Q: My site has a very specific design and the information that I would like to display in the rich snippets will ruin it. Could I hide it from my site visitors somehow, making it available only to Googlebot?
A:
It can be tempting to add all the content relevant for a rich snippet in one place on the page, mark it up, and then hide the entire block of text using CSS or other techniques. Don't do this! Mark up the content where it already exists. Except in special circumstances (for example when marking the best possible rating for review sites that don't use a 5-point rating scale), Google will not show content from hidden div's in Rich Snippets.

Q: Is the rating information required for a review markup?
A:
For an individual review the rating can be omitted, if in your marked-up content you have both an author and a review date. For aggregate reviews the average rating must be supplied, otherwise rich snippets will not be displayed.

Q: Does Google supports tags for multidimensional reviews (hReview)?
A:
At the moment, Google does not use multidimensional review information in any special way, so it is not documented in the Google help pages. However, it doesn't do any harm to follow the hReview spec defined on microformats.org to include this additional markup - Google will simply ignore markup it doesn't understand, and it is certainly possible that we will utilize the information at some point in the future.

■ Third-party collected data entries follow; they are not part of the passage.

(** X4: the chain stays inside the bounds.  For an object set up by
    [set_fitfunc(..., bounds=(lo, hi))], and as long as no draw of
    [np.random.uniform()] is exactly zero, every row that a completed
    [calc_MCMC] retains has each coefficient in the interval
    [(lo_j, hi_j]] of its parameter (a row that numpy filled by
    repeating the one coefficient of a shorter fit apart). *)
Theorem calc_MCMC_inside_bounds (self0 : CurveFit R) (func : func_arg R)
    (order : option Z) (lo hi : list R) (odr : bool)
    (p0 : option (list R)) (N : nat) (b : R) (g : G) :
  match set_fitfunc L self0 func order (Some (lo, hi)) odr p0 with
  | Ok self =>
      match calc_MCMC L RNG york self N b g with
      | Ok (_, self', _) =>
          List.Forall
            (fun row => inside_bounds lo hi row
                        \/ broadcast_row (numparams self) row)
            (mcmccoeffs self')
      | Raise _ => True
      end
  | Raise _ => True
  end.
Proof.
  destruct (set_fitfunc L self0 func order (Some (lo, hi)) odr p0)
    as [self | e] eqn:Hset; [| exact I].
  destruct (calc_MCMC L RNG york self N b g) as [[[out self'] g'] | e]
    eqn:Hrun; [| exact I].
  apply set_fitfunc_bounds_priors in Hset as (Hpriors & Hnum & Hlen).
  apply calc_MCMC_prior_chain in Hrun
    as (self1 & p & up & sig2 & vs & g0 & st & Hest & Hadm & Hchain & ->).
  apply run_uyestimate_priors in Hest as (Hp1 & _ & Hn1).
  cbv zeta in Hadm, Hchain. rewrite Hp1, Hpriors, map_map in Hadm, Hchain.
  cbn [default] in Hadm, Hchain.
  apply (iterate_sweeps_admitted self1 _) with (n := length p) in Hchain.
  - destruct Hchain as (_ & _ & Hrows). apply chain_facts.Forall_slice_from.
    eapply List.Forall_impl; [| exact Hrows]. cbv beta.
    intros row (q & Hq & Hqlen & Hrow). unfold assign_row in Hrow.
    rewrite Hn1 in Hrow.
    destruct (Nat.eqb_spec (length q) (numparams self)) as [Heq | Hne].
    + left. apply Ok_inv in Hrow. subst row.
      intros j v a c Hv Ha Hc.
      apply (bound_prior_positive (a, c) v).
      apply (Hq j (bound_prior (a, c)) v); [| exact Hv].
      rewrite nth_error_map, (nth_error_combine lo hi j a c Ha Hc).
      reflexivity.
    + right. destruct q as [| a [| c q]]; try discriminate.
      apply Ok_inv in Hrow. split; [cbn in Hne; congruence |].
      exists a. now subst row.
  - intros j f v Hf. apply nth_error_In, in_map_iff in Hf as (ab & <- & _).
    apply bound_prior_nonneg.
  - unfold rows_admitted. cbn [ch_p ch_coeffs].
    split; [exact Hadm |]. split; [reflexivity | constructor].
Qed.
End Priors.

Lemma real_uniform_positive (g : nat) : 0 < fst (rng_uniform real_rng g).
Proof.
  unfold real_rng. cbn [rng_uniform fst].
  pose proof (Nat.mod_upper_bound g 3) as Hlt.
  destruct (g mod 3)%nat as [| [| [| k]]]; cbn [nth]; try lra. lia.
Qed.

Lemma calc_MCMC_inside_bounds_witness :
  match set_fitfunc real_libs
          (blank real_three_points_uy "curvefit" "" None false true)
          (FuncName "line") None (Some ([0; -1], [3; 1])) false None with
  | Ok self =>
      match calc_MCMC real_libs real_rng real_no_york self 5 (1 / 5)
              0%nat with
      | Ok (_, self', _) =>
          List.Forall
            (fun row => inside_bounds [0; -1] [3; 1] row
                        \/ broadcast_row (numparams self) row)
            (mcmccoeffs self')
      | Raise _ => True
      end
  | Raise _ => True
  end.
Proof.
  apply (calc_MCMC_inside_bounds real_libs real_rng real_no_york
           real_uniform_positive).
Defined.

(** In binary64, for the three points with [uy] and the bounds
    [(0, 1.5625]] on the slope and [(-1, 1]] on the intercept: the call
    completes and keeps four rows inside the bounds (the move to the
    slope [1.588...], which the chain without bounds makes, is not
    made); with the initial slope [1.5] outside the bounds [(2, 3]] the
    call is a [ValueError]. *)
Example calc_MCMC_bounds_example :
  match init float_libs three_points_uy (FuncName "line") "curvefit" ""
          None None (Some ([0; -1]%float, [1.5625; 1]%float)) false None
          false true with
  | Ok self =>
      match calc_MCMC float_libs float_rng no_york self 5 0.25%float
              0%nat with
      | Ok (_, self', _) =>
          length (mcmccoeffs self') = 4%nat
          /\ forallb
               (fun row =>
                  match row with
                  | [b; a] =>
                      (PrimFloat.ltb 0 b && PrimFloat.leb b 1.5625
                       && PrimFloat.ltb (-1) a && PrimFloat.leb a 1)%bool
                  | _ => false
                  end) (mcmccoeffs self') = true
      | Raise _ => False
      end
  | Raise _ => False
  end
  /\ match init float_libs three_points_uy (FuncName "line") "curvefit" ""
             None None (Some ([2; -1]%float, [3; 1]%float)) false None
             false true with
     | Ok self =>
         match calc_MCMC float_libs float_rng no_york self 5 0.25%float
                 0%nat with
         | Ok _ => False
         | Raise e => e = ValueError
         end
     | Raise _ => False
     end.
Proof. vm_compute. repeat split; reflexivity. Qed.

End prior_facts.


(** ** Relative uncertainties and their unit *)

Module scale_facts.
Import curvefit closed_forms.
Local Open Scope R_scope.

Lemma map2_map_r (f : R -> R -> R) (g : R -> R) (l1 l2 : list R) :
  map2 f l1 (map g l2) = map2 (fun a b => f a (g b)) l1 l2.
Proof.
  revert l2. induction l1 as [| a l1 IH]; intros [| b l2]; cbn; try reflexivity.
  now rewrite IH.
Qed.

Lemma map_map2 (h : R -> R) (f : R -> R -> R) (l1 l2 : list R) :
  map h (map2 f l1 l2) = map2 (fun a b => h (f a b)) l1 l2.
Proof.
  revert l2. induction l1 as [| a l1 IH]; intros [| b l2]; cbn; try reflexivity.
  now rewrite IH.
Qed.

Lemma py_sum_map2_scale (f g : R -> R -> R) (c : R) (l1 l2 : list R) :
  (forall a b, f a b = g a b * c) ->
  py_sum (map2 f l1 l2) = py_sum (map2 g l1 l2) * c.
Proof.
  intros Hfg. rewrite !map2_combine. apply py_sum_map_scale.
  intros [a b]. apply Hfg.
Qed.

Lemma sq_sqrt_scale (c X : R) :
  0 <= c -> sqrt (X * c) * sqrt (X * c) = sqrt X * sqrt X * c.
Proof.
  intros Hc. destruct (Rle_dec 0 X) as [HX | HX].
  - rewrite !sqrt_sqrt; [reflexivity | exact HX | now apply Rmult_le_pos].
  - rewrite (sqrt_neg_0 X) by lra. rewrite (sqrt_neg_0 (X * c)) by nra. ring.
Qed.

Section Scale.
Variable k : R.
Hypothesis k_nonzero : k <> 0.
Let c : R := / (k * k).

Lemma c_positive : 0 < c.
Proof. unfold c. apply Rinv_0_lt_compat. nra. Qed.

Lemma c_cancel (a b : R) : a * c / (b * c) = a / b.
Proof. apply Rdiv_mult_r_r. pose proof c_positive. lra. Qed.

Lemma c_inverse (a b : R) : a / (b * c) = a / b * (k * k).
Proof.
  unfold Rdiv. rewrite Rinv_mult. unfold c. rewrite Rinv_inv. ring.
Qed.

Lemma scale_product (U V W : R) :
  U * (k * k) * (V * / (k * k) / W) = U * (V / W).
Proof.
  unfold Rdiv.
  replace (U * (k * k) * (V * / (k * k) * / W))
    with (U * (V * / W) * ((k * k) * / (k * k))) by ring.
  rewrite Rinv_r by nra. ring.
Qed.

Variable s : list R.

Lemma weights_scaled :
  py_sum (map (fun v => 1 / (v * v)) (map (Rmult k) s))
  = py_sum (map (fun v => 1 / (v * v)) s) * c.
Proof.
  rewrite map_map. apply py_sum_map_scale. intros v. unfold c, Rdiv.
  rewrite !Rinv_mult. ring.
Qed.

Lemma weighted_sum_scaled (l : list R) :
  py_sum (map2 Rmult l (map (fun v => 1 / (v * v)) (map (Rmult k) s)))
  = py_sum (map2 Rmult l (map (fun v => 1 / (v * v)) s)) * c.
Proof.
  rewrite map_map, !map2_map_r. apply py_sum_map2_scale. intros a b.
  unfold c, Rdiv. rewrite !Rinv_mult. ring.
Qed.

Lemma deviations_scaled (l : list R) :
  map2 Rdiv l (map (Rmult k) s) = map (fun v => v / k) (map2 Rdiv l s).
Proof.
  rewrite map2_map_r, map_map2. apply map2_ext. intros a b.
  unfold Rdiv. rewrite Rinv_mult. ring.
Qed.

Lemma squares_scaled (t : list R) :
  py_sum (map2 Rmult (map (fun v => v / k) t) (map (fun v => v / k) t))
  = py_sum (map2 Rmult t t) * c.
Proof.
  rewrite !map2_diag, map_map. apply py_sum_map_scale. intros v.
  unfold c, Rdiv. rewrite Rinv_mult. ring.
Qed.

Lemma products_scaled (t y : list R) :
  py_sum (map2 Rdiv (map2 Rmult (map (fun v => v / k) t) y)
            (map (Rmult k) s))
  = py_sum (map2 Rdiv (map2 Rmult t y) s) * c.
Proof.
  rewrite map2_map_l.
  rewrite (map2_ext (fun a b => a / k * b) (fun a b => (a * b) / k))
    by (intros a b; unfold Rdiv; ring).
  rewrite <- (map_map2 (fun v => v / k) Rmult).
  rewrite map2_map_r, map2_map_l. apply py_sum_map2_scale. intros a b.
  unfold c, Rdiv. rewrite !Rinv_mult. ring.
Qed.

Lemma chi_scaled (r : list R) :
  py_sum (map2 (fun ri si => ri / si * (ri / si)) r (map (Rmult k) s))
  = py_sum (map2 (fun ri si => ri / si * (ri / si)) r s) * c.
Proof.
  rewrite map2_map_r. apply py_sum_map2_scale. intros a b.
  unfold c, Rdiv. rewrite !Rinv_mult. ring.
Qed.

Lemma py_all_scaled : py_all (map (Rmult k) s) = py_all s.
Proof.
  unfold py_all. induction s as [| v l IH]; cbn [map forallb];
    [reflexivity |].
  rewrite IH. f_equal. unfold truthy. at_R. f_equal.
  destruct (Reqb v 0) eqn:Hv.
  - apply Reqb_true in Hv. apply Reqb_true. subst v. ring.
  - apply Reqb_false in Hv. apply Reqb_false.
    now apply Rmult_integral_contrapositive.
Qed.
End Scale.

Lemma broadcast_scaled (k : R) (x sig : list R) :
  broadcast_sig x (map (Rmult k) sig) = map (Rmult k) (broadcast_sig x sig).
Proof.
  unfold broadcast_sig. destruct sig as [| v [| v' sig]]; cbn [map];
    try reflexivity.
  now rewrite map_repeat.
Qed.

Q: Can I mark up two types of items (for example, reviews and events) on the same page?
A:
Yes.

Q: My site has information about exhibitions which usually last a month or more. Is it ok to mark up these types of events for rich snippets or does Google recognise only one-day events such as concerts, lectures, etc?
A:
Yes, it's ok to mark up extended events, as long as they have a clearly defined start and end date. However, currently there are no methods to mark up recurrent events (e.g. lectures that happen on Tuesday, Thursday and not on Mondays, Wednesday and Fridays).

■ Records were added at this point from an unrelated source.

(** * Flash-card deck

    A shallow embedding of [flash_cards_app_v3_with_choices (6).py]: the
    classes [Flashcard] and [FlashcardDeck] with the file helpers
    [read_file] and [write_file], the quiz loop [ask_questions], the
    mutations [add_question] and [delete_question], [shuffle], and the
    menu [flashcard_app].

    Python state is passed explicitly.  A [World] holds what lives outside
    the deck object: the file system, the lines still to be read from
    standard input, what has been printed, the allocator of object
    identities and the random generator.  A method [m(self, args)] becomes
    a function of [args], the deck and the world that returns the new world
    (and the new deck when [self] is mutated).

    Text is modelled by [string] whose characters stand for the code points
    0..255; [lower] and [isspace] are Python's [str.lower] and
    [str.isspace] on that range.

    The file system is the one of a POSIX system on which this program
    alone is at work, with regular files and directories.  A path leads
    to an entry of some directory, which holds a regular file or is free;
    or below such an entry; or to a directory; or nowhere.  Two paths can
    lead to the same entry.  A file has a content, which is text or is
    not, and may or may not be read and written; a free entry may or may
    not take a new file.  What the program can change is which entries
    hold a file, and the content of the files.  Text files are in an
    encoding that holds every string (UTF-8).  Opening a file fails or
    succeeds; a file that is open for writing takes what is written (the
    device has room and does not fail). *)

From Stdlib Require Import ZArith Ascii List Lia.
From Stdlib Require String.
From stdpp Require Import base list gmap strings.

Q: Does Google understand only official microformats specifications? What about the draft ones, e.g. xFolk? Would you have any specific recommendations?
A:
We have published the formats we understand and you can find them in our Help Center articles. Feel free to use any structured mark up format that suits your site's needs - even though we might not currently support it, we may add it in the future. We love structured data!

Q: Why would anyone want to use Rich Snippets and have Google pull more content from their site? Wouldn't this decrease the clickthrough rate from Google to my website?
A:
To address some of the concerns, we would like to highlight once more that Google's top goal is helping users find the right answer for their queries, not taking away traffic from the best results. Our experiments show that many sites have seen increased clickthrough by showing an enhanced snippet because users better notice all the good content from the site. For example, when searching for reviews, users can more quickly identify sites with a lot of review content. The same is true for results with cooking recipes — users can more easily identify recipes that fit their criteria, and sometimes even see photos of the dish. When searching for events, more links to deeper pages on your site are shown as part of your snippet. You can try testing semantic markup on your site yourself and if you find you are losing traffic, you can always remove the markup, no hard feelings.

Q: Will rich snippets replace the common site snippets? What's the difference anyway?
A:
Rich snippets is one of many initiatives we have, aimed to improve the appearance of the description of a page's content.
To generate a typical snippet, Google automatically attempts to extract the part of the page that's most relevant to the user query, whereas the information that goes into rich snippets is fully controlled by webmasters through the semantic markup they place on their site.

Q: What are your plans for the nearest future?
A:
We're planning to add more rich snippet formats to our list of supported formats. We're also working on improving the speed with which we detect and show new rich snippets markup. Expect to see improvements in the rich snippets testing tool and our help pages.